BEGIN

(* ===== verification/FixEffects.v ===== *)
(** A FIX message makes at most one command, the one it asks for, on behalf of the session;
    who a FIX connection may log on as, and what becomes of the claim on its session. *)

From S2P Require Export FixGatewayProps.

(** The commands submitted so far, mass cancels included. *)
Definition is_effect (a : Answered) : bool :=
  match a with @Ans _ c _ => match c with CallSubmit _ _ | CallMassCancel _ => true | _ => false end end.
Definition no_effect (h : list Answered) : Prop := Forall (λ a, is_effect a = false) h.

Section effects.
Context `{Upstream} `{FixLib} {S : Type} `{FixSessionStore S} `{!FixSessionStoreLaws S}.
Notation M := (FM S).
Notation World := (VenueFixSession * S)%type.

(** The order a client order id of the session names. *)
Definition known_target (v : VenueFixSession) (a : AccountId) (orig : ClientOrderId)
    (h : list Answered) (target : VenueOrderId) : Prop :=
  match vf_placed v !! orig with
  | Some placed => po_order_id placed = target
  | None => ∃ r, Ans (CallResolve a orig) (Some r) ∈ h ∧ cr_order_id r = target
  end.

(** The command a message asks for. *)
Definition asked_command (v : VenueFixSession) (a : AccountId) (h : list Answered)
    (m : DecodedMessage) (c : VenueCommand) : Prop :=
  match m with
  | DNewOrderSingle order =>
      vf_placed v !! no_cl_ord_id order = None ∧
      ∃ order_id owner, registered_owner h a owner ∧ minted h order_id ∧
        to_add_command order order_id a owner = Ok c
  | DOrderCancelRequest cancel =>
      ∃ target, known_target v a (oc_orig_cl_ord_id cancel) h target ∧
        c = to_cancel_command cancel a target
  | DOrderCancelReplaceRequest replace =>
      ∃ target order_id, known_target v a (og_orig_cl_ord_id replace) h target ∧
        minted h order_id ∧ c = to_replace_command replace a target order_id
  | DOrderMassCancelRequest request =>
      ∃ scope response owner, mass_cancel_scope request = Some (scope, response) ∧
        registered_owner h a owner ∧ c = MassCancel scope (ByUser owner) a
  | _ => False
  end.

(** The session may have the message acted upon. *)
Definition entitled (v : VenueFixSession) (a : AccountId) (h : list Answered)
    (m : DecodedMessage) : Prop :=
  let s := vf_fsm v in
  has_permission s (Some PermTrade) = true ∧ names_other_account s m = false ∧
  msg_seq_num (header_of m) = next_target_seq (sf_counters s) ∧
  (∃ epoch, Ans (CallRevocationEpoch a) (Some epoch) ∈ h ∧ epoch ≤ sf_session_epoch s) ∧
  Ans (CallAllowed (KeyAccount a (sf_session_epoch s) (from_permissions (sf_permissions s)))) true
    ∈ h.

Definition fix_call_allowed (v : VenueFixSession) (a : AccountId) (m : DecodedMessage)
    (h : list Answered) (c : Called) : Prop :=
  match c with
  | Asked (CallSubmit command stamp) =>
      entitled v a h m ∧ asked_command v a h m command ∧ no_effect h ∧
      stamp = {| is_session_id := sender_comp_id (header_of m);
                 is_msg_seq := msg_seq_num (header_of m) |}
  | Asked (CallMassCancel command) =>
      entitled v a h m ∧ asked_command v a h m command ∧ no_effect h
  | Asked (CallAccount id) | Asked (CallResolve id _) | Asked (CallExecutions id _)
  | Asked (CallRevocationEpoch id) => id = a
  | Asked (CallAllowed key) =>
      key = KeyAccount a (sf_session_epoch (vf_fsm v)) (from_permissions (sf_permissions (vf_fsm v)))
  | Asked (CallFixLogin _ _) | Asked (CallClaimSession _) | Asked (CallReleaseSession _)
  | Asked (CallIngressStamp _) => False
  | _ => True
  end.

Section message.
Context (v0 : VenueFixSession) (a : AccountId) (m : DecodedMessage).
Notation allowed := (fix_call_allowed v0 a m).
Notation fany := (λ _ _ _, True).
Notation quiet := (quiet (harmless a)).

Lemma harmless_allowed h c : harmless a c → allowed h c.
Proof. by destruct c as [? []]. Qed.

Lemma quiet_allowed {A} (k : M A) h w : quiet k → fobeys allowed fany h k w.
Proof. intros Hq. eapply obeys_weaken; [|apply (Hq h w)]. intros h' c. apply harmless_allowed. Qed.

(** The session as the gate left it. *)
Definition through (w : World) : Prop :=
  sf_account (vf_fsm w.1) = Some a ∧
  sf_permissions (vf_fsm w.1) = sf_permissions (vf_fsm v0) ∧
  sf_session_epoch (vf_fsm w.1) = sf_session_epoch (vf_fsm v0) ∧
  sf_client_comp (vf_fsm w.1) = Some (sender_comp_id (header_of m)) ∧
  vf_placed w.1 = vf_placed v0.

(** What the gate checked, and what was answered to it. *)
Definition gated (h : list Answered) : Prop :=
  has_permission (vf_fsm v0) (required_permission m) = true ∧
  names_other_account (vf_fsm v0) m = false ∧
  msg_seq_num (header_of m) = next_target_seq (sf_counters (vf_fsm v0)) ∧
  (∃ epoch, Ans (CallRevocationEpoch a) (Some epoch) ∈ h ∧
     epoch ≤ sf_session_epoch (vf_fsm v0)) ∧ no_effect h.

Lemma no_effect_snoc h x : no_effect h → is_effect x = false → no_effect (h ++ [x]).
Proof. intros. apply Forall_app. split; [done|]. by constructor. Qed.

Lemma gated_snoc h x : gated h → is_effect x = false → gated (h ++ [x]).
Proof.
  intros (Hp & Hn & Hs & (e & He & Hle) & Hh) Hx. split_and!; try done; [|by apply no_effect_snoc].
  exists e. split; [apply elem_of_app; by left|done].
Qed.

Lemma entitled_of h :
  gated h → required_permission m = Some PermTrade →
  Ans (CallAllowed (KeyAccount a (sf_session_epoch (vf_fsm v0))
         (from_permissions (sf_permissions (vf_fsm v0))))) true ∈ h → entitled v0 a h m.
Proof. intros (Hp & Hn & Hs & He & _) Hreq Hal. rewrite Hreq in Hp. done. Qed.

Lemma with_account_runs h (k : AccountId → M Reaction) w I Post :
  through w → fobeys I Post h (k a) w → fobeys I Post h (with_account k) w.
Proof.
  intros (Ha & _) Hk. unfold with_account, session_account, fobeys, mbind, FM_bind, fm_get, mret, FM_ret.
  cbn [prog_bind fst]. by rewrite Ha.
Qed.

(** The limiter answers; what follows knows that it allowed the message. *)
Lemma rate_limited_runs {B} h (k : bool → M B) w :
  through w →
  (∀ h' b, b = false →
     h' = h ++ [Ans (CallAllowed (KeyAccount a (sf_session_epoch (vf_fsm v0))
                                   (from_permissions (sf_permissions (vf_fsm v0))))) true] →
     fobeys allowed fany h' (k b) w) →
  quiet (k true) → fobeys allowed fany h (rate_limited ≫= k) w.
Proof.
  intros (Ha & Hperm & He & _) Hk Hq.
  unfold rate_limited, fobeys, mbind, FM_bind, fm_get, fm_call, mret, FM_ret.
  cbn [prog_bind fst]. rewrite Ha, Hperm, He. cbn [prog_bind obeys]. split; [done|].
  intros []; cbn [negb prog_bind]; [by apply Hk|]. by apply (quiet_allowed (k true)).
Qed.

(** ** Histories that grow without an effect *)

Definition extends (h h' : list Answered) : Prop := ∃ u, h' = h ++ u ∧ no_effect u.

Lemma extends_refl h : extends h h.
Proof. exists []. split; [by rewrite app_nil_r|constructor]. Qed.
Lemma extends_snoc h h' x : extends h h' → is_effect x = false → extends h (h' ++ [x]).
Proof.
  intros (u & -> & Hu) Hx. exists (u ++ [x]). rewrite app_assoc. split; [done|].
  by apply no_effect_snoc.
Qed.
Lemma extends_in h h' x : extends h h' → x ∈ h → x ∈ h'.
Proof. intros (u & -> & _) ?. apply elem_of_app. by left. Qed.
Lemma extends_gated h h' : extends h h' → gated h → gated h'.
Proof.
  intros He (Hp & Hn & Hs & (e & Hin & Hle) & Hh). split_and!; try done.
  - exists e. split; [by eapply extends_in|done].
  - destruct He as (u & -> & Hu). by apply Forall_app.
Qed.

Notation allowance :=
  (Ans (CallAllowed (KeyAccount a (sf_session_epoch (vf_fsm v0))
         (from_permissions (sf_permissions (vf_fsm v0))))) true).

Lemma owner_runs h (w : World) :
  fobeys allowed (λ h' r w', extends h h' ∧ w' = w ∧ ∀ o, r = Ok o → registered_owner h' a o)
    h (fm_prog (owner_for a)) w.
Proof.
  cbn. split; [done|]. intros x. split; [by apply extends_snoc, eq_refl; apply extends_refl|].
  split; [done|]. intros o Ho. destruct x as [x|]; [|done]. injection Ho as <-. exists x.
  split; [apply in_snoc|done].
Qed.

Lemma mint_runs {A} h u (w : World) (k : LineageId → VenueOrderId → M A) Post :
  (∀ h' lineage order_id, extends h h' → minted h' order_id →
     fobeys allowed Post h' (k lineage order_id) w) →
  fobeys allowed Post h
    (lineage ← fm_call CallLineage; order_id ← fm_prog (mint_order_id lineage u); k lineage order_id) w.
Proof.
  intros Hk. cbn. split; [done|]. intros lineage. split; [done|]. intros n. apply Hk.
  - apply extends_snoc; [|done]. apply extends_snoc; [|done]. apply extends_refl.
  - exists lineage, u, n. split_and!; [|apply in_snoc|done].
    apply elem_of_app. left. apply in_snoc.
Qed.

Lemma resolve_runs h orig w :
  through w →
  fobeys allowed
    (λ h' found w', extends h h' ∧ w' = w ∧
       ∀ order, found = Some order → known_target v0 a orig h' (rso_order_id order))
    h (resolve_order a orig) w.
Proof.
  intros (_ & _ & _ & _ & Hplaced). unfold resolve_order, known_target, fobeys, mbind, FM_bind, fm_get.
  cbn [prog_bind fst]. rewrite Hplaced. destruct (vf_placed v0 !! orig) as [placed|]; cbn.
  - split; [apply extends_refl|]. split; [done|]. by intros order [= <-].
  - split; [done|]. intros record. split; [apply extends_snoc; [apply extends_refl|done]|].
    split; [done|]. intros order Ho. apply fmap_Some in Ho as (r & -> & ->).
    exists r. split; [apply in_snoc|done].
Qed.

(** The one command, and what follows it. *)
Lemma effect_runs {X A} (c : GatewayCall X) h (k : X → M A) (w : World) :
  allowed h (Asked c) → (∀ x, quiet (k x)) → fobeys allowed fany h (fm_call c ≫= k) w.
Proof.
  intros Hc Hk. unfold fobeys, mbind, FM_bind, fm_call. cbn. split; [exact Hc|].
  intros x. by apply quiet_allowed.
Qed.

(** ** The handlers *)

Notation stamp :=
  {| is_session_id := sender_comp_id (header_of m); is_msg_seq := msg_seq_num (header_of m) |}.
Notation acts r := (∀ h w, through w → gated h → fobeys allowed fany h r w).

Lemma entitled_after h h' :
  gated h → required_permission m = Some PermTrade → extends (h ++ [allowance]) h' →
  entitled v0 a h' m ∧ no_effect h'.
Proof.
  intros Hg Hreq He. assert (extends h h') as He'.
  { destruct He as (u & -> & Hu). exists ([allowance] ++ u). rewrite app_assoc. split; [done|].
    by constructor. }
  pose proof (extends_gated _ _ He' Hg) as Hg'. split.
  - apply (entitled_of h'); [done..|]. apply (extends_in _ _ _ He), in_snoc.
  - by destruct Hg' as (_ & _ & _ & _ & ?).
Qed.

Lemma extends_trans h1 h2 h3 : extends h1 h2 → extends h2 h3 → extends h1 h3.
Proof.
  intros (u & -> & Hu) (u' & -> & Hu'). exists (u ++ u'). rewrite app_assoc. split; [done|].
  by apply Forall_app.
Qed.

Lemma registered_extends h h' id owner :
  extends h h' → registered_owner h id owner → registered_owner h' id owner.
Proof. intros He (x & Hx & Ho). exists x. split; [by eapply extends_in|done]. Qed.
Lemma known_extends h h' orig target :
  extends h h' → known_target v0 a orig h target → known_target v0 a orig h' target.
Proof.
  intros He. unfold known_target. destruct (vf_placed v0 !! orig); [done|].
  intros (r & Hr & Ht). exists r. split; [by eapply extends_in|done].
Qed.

END

» **Required work**
Return, exactly, the lines from the first line of the records above to the line containing "DNewOrderSingle order =>", both included.

» **Response area**
(* ===== verification/FixEffects.v ===== *)
(** A FIX message makes at most one command, the one it asks for, on behalf of the session;
    who a FIX connection may log on as, and what becomes of the claim on its session. *)

From S2P Require Export FixGatewayProps.

(** The commands submitted so far, mass cancels included. *)
Definition is_effect (a : Answered) : bool :=
  match a with @Ans _ c _ => match c with CallSubmit _ _ | CallMassCancel _ => true | _ => false end end.
Definition no_effect (h : list Answered) : Prop := Forall (λ a, is_effect a = false) h.

Section effects.
Context `{Upstream} `{FixLib} {S : Type} `{FixSessionStore S} `{!FixSessionStoreLaws S}.
Notation M := (FM S).
Notation World := (VenueFixSession * S)%type.

(** The order a client order id of the session names. *)
Definition known_target (v : VenueFixSession) (a : AccountId) (orig : ClientOrderId)
    (h : list Answered) (target : VenueOrderId) : Prop :=
  match vf_placed v !! orig with
  | Some placed => po_order_id placed = target
  | None => ∃ r, Ans (CallResolve a orig) (Some r) ∈ h ∧ cr_order_id r = target
  end.

(** The command a message asks for. *)
Definition asked_command (v : VenueFixSession) (a : AccountId) (h : list Answered)
    (m : DecodedMessage) (c : VenueCommand) : Prop :=
  match m with
  | DNewOrderSingle order =>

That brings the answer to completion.